Abstract: Breast cancer is the most common cancer in women worldwide, representing 28.2% of all female malignancies. In addition to genetic changes, epigenetic events, as aberrant DNA methylation and histone modification, are responsible for cancer development. Many tumour suppressor genes are inactivated by DNA hypermethylation, which could be utilized for identification of new epigenetic biomarkers. To investigate the relation between DNA methylation level and breast cancer progression, we analysed DNA methylation in RASSF1A and CDH1 promoters using quantitative multiplex methylation-specific PCR in paraffin-embedded tumour tissues and blood samples from 92 breast cancer patients and 50 controls, respectively.
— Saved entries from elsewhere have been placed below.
(** * StringPipeline: the bounded queue, the stage workers and the pipeline

    A shallow embedding of the C sources of the string-processing pipeline:
    - [queue.c] / [queue.h]: the bounded ring-buffer queue;
    - the generated plugins ([build.sh], [plugins/lower.c]) and the older
      hand-written [plugins/test_upper.c];
    - [main.c] as generated by [build.sh]: reader, writer and assembler.

    Conventions.  A [size_t] is a [Z] whose arithmetic wraps at
    [SIZE_MAX + 1].  A [char*] slot of the ring is an [option]: [None] is the
    NULL pointer.  A C string is the list of its bytes before the
    terminator.  A call that would park on a condition variable yields
    [Wait]: the caller re-runs the waiting loop whenever it is woken. *)

From Stdlib Require Import ZArith Lia Ascii String.
From stdpp Require Import base option list numbers strings gmap.

Local Open Scope Z_scope.

(** ** queue.h: return codes *)

Definition QUEUE_SUCCESS : Z := 0.
Definition QUEUE_ERROR : Z := -1.
Definition QUEUE_SHUTDOWN : Z := -2.

(** [size_t] on the LP64 targets the build script compiles for. *)
Definition SIZE_MAX : Z := 18446744073709551615.
Definition size_wrap (z : Z) : Z := z mod (SIZE_MAX + 1).

(** ** queue.c *)

Section queue.
Context {A : Type}.

(** [queue_t] without its mutex and condition variables: every function
    below is one critical section of the C code. *)
Record queue_t : Type := mk_queue {
  buffer : list (option A);
  capacity : Z;
  size : Z;
  head : Z;
  tail : Z;
  shutdown : bool
}.

(** Outcome of a blocking call: parked on a condition variable, or
    returned [r] leaving the queue as [q]. *)
Inductive call (R : Type) : Type :=
| Wait
| Ret (r : R) (q : queue_t).
Global Arguments Wait {R}.
Global Arguments Ret {R} r q.

(** [buffer[i]]. *)
Definition slot_read (b : list (option A)) (i : Z) : option A :=
  default None (b !! Z.to_nat i).

(** [buffer[i] = p]. *)
Definition slot_write (b : list (option A)) (i : Z) (p : option A)
  : list (option A) :=
  <[Z.to_nat i := p]> b.

(** [queue_init]; [resources] tells whether [calloc] and the three pthread
    initialisers succeed. *)
Definition queue_init (cap : Z) (resources : bool) : option queue_t :=
  if cap =? 0 then None
  else if negb resources then None
  else Some {| buffer := replicate (Z.to_nat cap) None;
               capacity := cap; size := 0; head := 0; tail := 0;
               shutdown := false |}.

(** The tail of [queue_push], from the waiting loop on: this is what a
    pusher woken from [pthread_cond_wait] re-executes. *)
Definition queue_push_resume (strdup : A → option A) (q : queue_t) (str : A)
  : call Z :=
  if (capacity q <=? size q) && negb (shutdown q) then Wait
  else if shutdown q then Ret QUEUE_SHUTDOWN q
  else match strdup str with
       | None => Ret QUEUE_ERROR q
       | Some str_copy =>
           Ret QUEUE_SUCCESS
             {| buffer := slot_write (buffer q) (tail q) (Some str_copy);
                capacity := capacity q;
                size := size_wrap (size q + 1);
                head := head q;
                tail := size_wrap (tail q + 1) mod capacity q;
                shutdown := shutdown q |}
       end.

(** [queue_push]; [str = None] is a NULL argument. *)
Definition queue_push (strdup : A → option A) (q : queue_t) (str : option A)
  : call Z :=
  match str with
  | None => Ret QUEUE_ERROR q
  | Some s =>
      if shutdown q then Ret QUEUE_SHUTDOWN q
      else queue_push_resume strdup q s
  end.

(** A pusher parked in the waiting loop and woken in the successive states
    [seen] of the queue: at each wake-up it re-runs the loop, until it
    returns. *)
Fixpoint queue_push_woken (strdup : A → option A) (str : A)
  (seen : list queue_t) : call Z :=
  match seen with
  | [] => Wait
  | q :: later =>
      match queue_push_resume strdup q str with
      | Wait => queue_push_woken strdup str later
      | Ret r q' => Ret r q'
      end
  end.

(** [queue_pop] on a valid [queue] and a valid [out_str] (the return of -1
    on a NULL argument is in [queue_pop_args] below): the result carries
    the return code and [*out_str]. *)
Definition queue_pop (q : queue_t) : call (Z * option A) :=
  if (size q =? 0) && negb (shutdown q) then Wait
  else if shutdown q && (size q =? 0) then Ret (QUEUE_SHUTDOWN, None) q
  else Ret (QUEUE_SUCCESS, slot_read (buffer q) (head q))
         {| buffer := slot_write (buffer q) (head q) None;
            capacity := capacity q;
            size := size_wrap (size q - 1);
            head := size_wrap (head q + 1) mod capacity q;
            tail := tail q;
            shutdown := shutdown q |}.

(** [queue_shutdown]: sets the flag and broadcasts; returns 0. *)
Definition queue_shutdown (q : queue_t) : queue_t :=
  {| buffer := buffer q; capacity := capacity q; size := size q;
     head := head q; tail := tail q; shutdown := true |}.

Definition queue_is_full (q : queue_t) : bool :=
  (capacity q <=? size q) && negb (shutdown q).

Definition queue_is_empty (q : queue_t) : bool := size q =? 0.

Definition queue_size (q : queue_t) : Z := size q.

(** *** Abstraction: the ring read from [head], [size] slots long *)

Definition nth_slot (q : queue_t) (k : nat) : option A :=
  slot_read (buffer q) ((head q + Z.of_nat k) mod capacity q).

Definition contents (q : queue_t) : list (option A) :=
  nth_slot q <$> seq 0 (Z.to_nat (size q)).

(** Representation invariant of the ring. *)
Record queue_wf (q : queue_t) : Prop := {
  wf_capacity : 0 < capacity q ≤ SIZE_MAX;
  wf_buffer : length (buffer q) = Z.to_nat (capacity q);
  wf_size : 0 ≤ size q ≤ capacity q;
  wf_head : 0 ≤ head q < capacity q;
  wf_tail : tail q = (head q + size q) mod capacity q;
  wf_slots : ∀ k : nat, (Z.of_nat k < size q) → is_Some (nth_slot q k)
}.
The associations between RASSF1A and CDH1 methylation levels and clinico-pathological parameters were tested by Kruskal-Wallis and van der Waerden ANOVA tests. Out of 92 breast cancer patients, 76 (82.6%) manifested various levels of RASSF1A (range from 1.20 to 92.63%) and 20 (21.7%) of CDH1 (range from 1.20 to 79.62%) methylation. However, no methylation was found in 50 controls. Increasing trends in RASSF1A methylation were observed in tumour size, lymph node status and TNM stage, but only CDH1 methylation levels showed statistically significant differences between the patient subgroups in lymph node status and IHC subtype. Overall, stable relatively high RASSF1A methylation could be utilised as universal tumour marker and the less frequent but highly methylated CDH1 promoter can serve for identification of potentially metastasising tumours.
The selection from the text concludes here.